The search for the perfect university-industry collaboration goes on. I've seen it operating brilliantly in Israel.
Our own universities all sport incubators and tech transfer offices. But one I visited in Aachen, Germany, is the smartest so far.
Called the Catalytic Centre or CAT for short, it's a joint venture between RWTH Aachen, a technical university, and Bayer Material Sciences. The CAT specialises in catalysis, the unique combination of molecules, heat and pressure that causes chemical reactions to happen.
The topic of catalysis may make your eyes water with boredom, but it's interesting to anyone in chemistry. And the CAT is working on plenty of interesting projects, including the creation of plastic from waste C02.
More relevant for us though is the structure of the collaboration between the university and Bayer. Together the two have committed 20 million euros over 10 years to fund the centre's research programme. In return Bayer gets access to all the intellectual property that might emerge from collaboration.
At first blush this seems imbalanced. In most university-industry collaborations the university attempts to retain a chunk of IP, indeed often times as much as 30 percent. Our Crown Research Institutes frequently try to retain IP that can then be licensed for profit.
I put the question of retained IP to the Rector (the equivalent of the Vice Chancellor) at RWTH and his reply was straightforward.
"No, we don’t want to keep the IP and we don't care."
"We want our partners to be very successful. Because then we will be successful."
The way he sees it, the university is the major beneficiary in this arrangement. It has a guaranteed flow of Bayer cash to buy very expensive machinery, fund a staff of global experts and provide a world-class teaching environment.
"The centre has become a magnet for top researchers from around the world who have access to the latest technology and can benefit from the dense network of contact in Germany and abroad," says Professor Walter Leitner, the CAT director.

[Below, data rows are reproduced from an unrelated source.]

(** * Alpha Vantage cache service: key rotation, price pulls and the two query tools

    A shallow embedding of [src/business.ts] (getKey, waitAfterApiCall,
    pullStock), of the parts of [src/mongo.ts] they rely on (findDocuments,
    upsertDocument) and of [src/mcp.ts] (formatStockDate, formatNewsTime,
    processGetStockPrices, processGetNews).

    Further on come [pullNews] of [src/business.ts], with the store of its
    untyped documents left open; connect and disconnect of [src/mongo.ts];
    parseDateRange of [src/run-stocks.ts]; processPullStock and
    processPullNews of the server of the pull tools; and
    processGetStockPrices of the server of the read tools that never pulls.

    Conventions of the model
    - A JavaScript string is a [string]; its characters are code units below
      256.
    - [async]/[await] code runs to completion, one request at a time: every
      operation is a function of the process state ([World]) that returns a
      value or throws, together with the new state.
    - What lies outside the repository is gathered in [Env]: the content of
      the [.keylist] file, the remote API, the store's regular expression
      engine, the error with which the store refuses a [$regex] that is not
      a regular expression, and the text of the runtime's TypeError.
    - The servers and the scripts connect before they call the store: in
      [Mongo] the functions of mongo.ts are taken after their guard on
      [globalClient], which [Connection] puts back in front of them.  The
      store then acknowledges every write and refuses a query only for its
      [$regex]; the [_id] field that MongoDB adds to stored documents is
      left out.
    - A JavaScript number is a double ([Num]): a finite one is kept as
      the fraction that is its exact value, and the conversion of a decimal
      to a number ([Double.ofDecimal]) rounds to the nearest double, to the
      even one of two that are as near, with overflow to the infinities and
      with the two zeros. *)

From Stdlib Require Import String Ascii List ZArith Lia Bool Permutation Sorted.
From Stdlib Require QArith Qabs Qpower.
From stdpp Require Import base gmap list strings pretty.

Abbreviation Q := QArith_base.Q.
Abbreviation Qmake := QArith_base.Qmake.
Abbreviation Qred := Qreduction.Qred.

(** ** JavaScript strings *)

Module Js.

(** White space and line terminators, as [String.prototype.trim] and
    [parseFloat]/[parseInt] strip them: TAB, LF, VT, FF, CR, SP, NBSP. *)
Definition isWhiteSpace (c : ascii) : bool :=
  existsb (Ascii.eqb c) ["009"; "010"; "011"; "012"; "013"; " "; "160"]%char.

(** [\d] of a JavaScript regular expression: the ten ASCII digits. *)
Definition isDigit (c : ascii) : bool :=
  (48 <=? nat_of_ascii c) && (nat_of_ascii c <=? 57).

Fixpoint trimStart (s : string) : string :=
  match s with
  | String c s' => if isWhiteSpace c then trimStart s' else s
  | EmptyString => EmptyString
  end.

Definition trimEnd (s : string) : string :=
  String.rev (trimStart (String.rev s)).

Definition trim (s : string) : string := trimEnd (trimStart s).

(** [s.split(sep)] for a one-character separator. *)
Fixpoint split (sep : ascii) (s : string) : list string :=
  match s with
  | EmptyString => [EmptyString]
  | String c s' =>
      if Ascii.eqb c sep then EmptyString :: split sep s'
      else match split sep s' with
           | h :: t => String c h :: t
           | [] => [String c EmptyString]
           end
  end.

(** [hay.includes(needle)] *)
Fixpoint includes (needle hay : string) : bool :=
  String.prefix needle hay
  || match hay with
     | String _ hay' => includes needle hay'
     | EmptyString => false
     end.

Definition allDigits (s : string) : bool :=
  forallb isDigit (list_ascii_of_string s).

(** [/^\d{8}$/.test(s)]: without the [m] flag [$] is the end of input. *)
Definition isEightDigits (s : string) : bool :=
  (String.length s =? 8) && allDigits s.

(** [s.slice(i, j)] for [0 <= i <= j]. *)
Definition slice (i j : nat) (s : string) : string := substring i (j - i) s.

(** Truthiness of a string: every string but the empty one. *)
Definition truthyString (s : string) : bool := negb (String.eqb s EmptyString).

Fixpoint join (sep : string) (l : list string) : string :=
  match l with
  | [] => EmptyString
  | [x] => x
  | x :: t => x +:+ sep +:+ join sep t
  end.

End Js.

(** ** JavaScript numbers, [parseFloat] and [parseInt] *)

(** [Fin q] is the double whose value is [q], [0] for the positive zero;
    [NegZero] is [-0]. *)
Inductive Num :=
| NaN
| Infinity (negative : bool)
| NegZero
| Fin (q : Q).

(** ** Doubles: the conversion of a decimal to a number

    Round to nearest, ties to even, with a significand of 53 bits and the
    least exponent of binary64: a double is [m * 2^e] with [|m| < 2^53] and
    [-1074 <= e <= 971]. *)

Module Double.

(** [2^k] is [up k / down k]. *)
Definition up (k : Z) : Z := (2 ^ Z.max k 0)%Z.
Definition down (k : Z) : Z := (2 ^ Z.max (- k) 0)%Z.

(** [2^k <= n / d], for [d] positive. *)
Definition reaches (k n d : Z) : bool := (up k * d <=? n * down k)%Z.

(** [n / d] rounded to the nearest integer, to the even one of two that are
    as near; [d] is positive. *)
Definition divNearestEven (n d : Z) : Z :=
  let '(quotient, remainder) := Z.div_eucl n d in
  match (2 * remainder ?= d)%Z with
  | Lt => quotient
  | Gt => (quotient + 1)%Z
  | Eq => if Z.even quotient then quotient else (quotient + 1)%Z
  end.

(** [m * 2^e] in lowest terms. *)
Definition ldexp (m e : Z) : Q :=
  Qred (Qmake (m * up e) (Z.to_pos (down e))).

(** The exponent [b] with [2^b <= n / d < 2^(b + 1)], for [n] and [d]
    positive. *)
Definition binade (n d : Z) : Z :=
  let b := (Z.log2 n - Z.log2 d)%Z in
  if reaches b n d then b else (b - 1)%Z.

(** The double nearest to [n / d], for [n] and [d] positive: the quantum is
    [2^e] where [e] is 52 below the binade and at least [-1074]. *)
Definition nearest (n d : Z) : Num :=
  let e := Z.max (binade n d - 52) (-1074) in
  let m := divNearestEven (n * down e) (d * up e) in
  if reaches 1024 (m * up e) (down e) then Infinity false
  else Fin (ldexp m e).

(** The number that a decimal denotes, from its sign and its magnitude
    [q >= 0]. *)
Definition ofDecimal (negative : bool) (q : Q) : Num :=
  if (QArith_base.Qnum q <=? 0)%Z then (if negative then NegZero else Fin (Qmake 0 1))
  else
    match nearest (QArith_base.Qnum q) (Zpos (QArith_base.Qden q)) with
    | Fin (QArith_base.Qmake Z0 _) => if negative then NegZero else Fin (Qmake 0 1)
    | Fin d => Fin (if negative then QArith_base.Qopp d else d)
    | _ => Infinity negative
    end.

End Double.

Module Parse.

Definition digitValue (c : ascii) : Z := Z.of_nat (nat_of_ascii c) - 48.

(** The longest prefix of decimal digits, and what follows it. *)
Fixpoint takeDigits (s : string) : list Z * string :=
  match s with
  | String c s' =>
      if Js.isDigit c
      then let '(ds, rest) := takeDigits s' in (digitValue c :: ds, rest)
      else ([], s)
  | EmptyString => ([], EmptyString)
  end.

Definition digitsValue (ds : list Z) : Z :=
  fold_left (fun acc d => 10 * acc + d)%Z ds 0%Z.

(** An optional sign: whether it is a minus, and the rest. *)
Definition takeSign (s : string) : bool * string :=
  match s with
  | String "-" r => (true, r)
  | String "+" r => (false, r)
  | _ => (false, s)
  end.

Definition applySign (negative : bool) (z : Z) : Z :=
  if negative then (- z)%Z else z.

(** The exponent part [e], [E] followed by an optional sign and at least
    one digit; anything else is not part of the number. *)
Definition exponent (s : string) : Z :=
  match s with
  | String c r =>
      if Ascii.eqb c "e" || Ascii.eqb c "E" then
        let '(negative, r') := takeSign r in
        match takeDigits r' with
        | ([], _) => 0%Z
        | (ds, _) => applySign negative (digitsValue ds)
        end
      else 0%Z
  | EmptyString => 0%Z
  end.

(** [m * 10^e] in lowest terms. *)
Definition scale (m e : Z) : Q :=
  Qred (if (0 <=? e)%Z then Qmake (m * 10 ^ e) 1
        else Qmake m (Z.to_pos (10 ^ (- e)))).

(** [parseFloat(s)]: leading white space is skipped, then the longest
    prefix that is a decimal literal is read and converted to a number;
    [NaN] when there is none. *)
Definition parseFloat (input : string) : Num :=
  let '(negative, s) := takeSign (Js.trimStart input) in
  if String.prefix "Infinity" s then Infinity negative else
  let '(ip, s1) := takeDigits s in
  let '(fp, s2) := match s1 with
                   | String "." r => takeDigits r
                   | _ => ([], s1)
                   end in
  match ip ++ fp with
  | [] => NaN
  | ds => Double.ofDecimal negative
            (scale (digitsValue ds) (exponent s2 - Z.of_nat (length fp)))
  end.

(** [parseInt(s, 10)] *)
Definition parseInt10 (input : string) : Num :=
  let '(negative, s) := takeSign (Js.trimStart input) in
  match takeDigits s with
  | ([], _) => NaN
  | (ds, _) => Double.ofDecimal negative (scale (digitsValue ds) 0)
  end.

End Parse.

(** ** Decoded JSON values

    The result of [response.json()].  A number carries the text that
    [String(n)] gives for it; the properties of an object are listed in the
    order [Object.entries] enumerates them. *)

#[warnings="-register-all"]
Inductive Json :=
| JNull
| JBool (b : bool)
| JNum (text : string)
| JStr (s : string)
| JArr (items : list Json)
| JObj (props : list (string * Json)).

(** A value read from a property: [None] is [undefined]. *)
Definition Value := option Json.

Module JsValue.

Definition truthyJson (j : Json) : bool :=
  match j with
  | JNull => false
  | JBool b => b
  | JNum text => negb (String.eqb text "0")
  | JStr s => Js.truthyString s
  | JArr _ | JObj _ => true
  end.

Definition truthy (v : Value) : bool :=
  match v with
  | None => false
  | Some j => truthyJson j
  end.

(** [String(j)], as template literals and [parseFloat] apply it. *)
Fixpoint toStringJson (j : Json) : string :=
  match j with
  | JNull => "null"
  | JBool true => "true"
  | JBool false => "false"
  | JNum text => text
  | JStr s => s
  | JArr items =>
      Js.join "," (map (fun x => match x with
                                 | JNull => EmptyString
                                 | _ => toStringJson x
                                 end) items)
  | JObj _ => "[object Object]"
  end.

Definition toString (v : Value) : string :=
  match v with
  | None => "undefined"
  | Some j => toStringJson j
  end.

Fixpoint lookupProp (k : string) (props : list (string * Json)) : Value :=
  match props with
  | [] => None
  | (k', v) :: rest => if String.eqb k' k then Some v else lookupProp k rest
  end.

(** [a || b] on values. *)
Definition orElse (a b : Value) : Value := if truthy a then a else b.

Definition chars (s : string) : list Json :=
  map (fun c => JStr (String c EmptyString)) (list_ascii_of_string s).

Definition indexed (items : list Json) : list (string * Json) :=
  imap (fun i x => (pretty i, x)) items.

(** [Object.entries(j)] for a value that is not [null]: the own enumerable
    properties of an object, the indexed elements of an array or a string,
    nothing for a number or a boolean. *)
Definition objectEntries (j : Json) : list (string * Json) :=
  match j with
  | JObj props => props
  | JArr items => indexed items
  | JStr s => indexed (chars s)
  | JNull | JBool _ | JNum _ => []
  end.

End JsValue.

(** ** Documents *)

(** [StockData] of business.ts *)
Record StockData := {
  symbol : string;
  date : string;
  open : Num;
  high : Num;
  low : Num;
  close : Num;
  volume : Num;
}.

Record TickerSentiment := {
  ticker : string;
  ts_relevance_score : string;
  ticker_sentiment_score : string;
  ticker_sentiment_label : string;
}.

What's more, the machinery and labs funded by Bayer are available to students for learning.
Another challenge in this arrangement is publication. Academics like to see their work published in journals. Yet Bayer needs to protect its own commercial interests. How is this resolved? Carefully, it appears.
Before any work is published in journals, it must go through a patent filter, and any patentable discoveries take precedence.
The CAT is one of hundreds of joint ventures and collaborations by the German sciences company. It spends close to 672 million euros on external R&D, a third of its total spend.
Understanding how Bayer successfully negotiates alliances could provide important lessons for our own innovation system.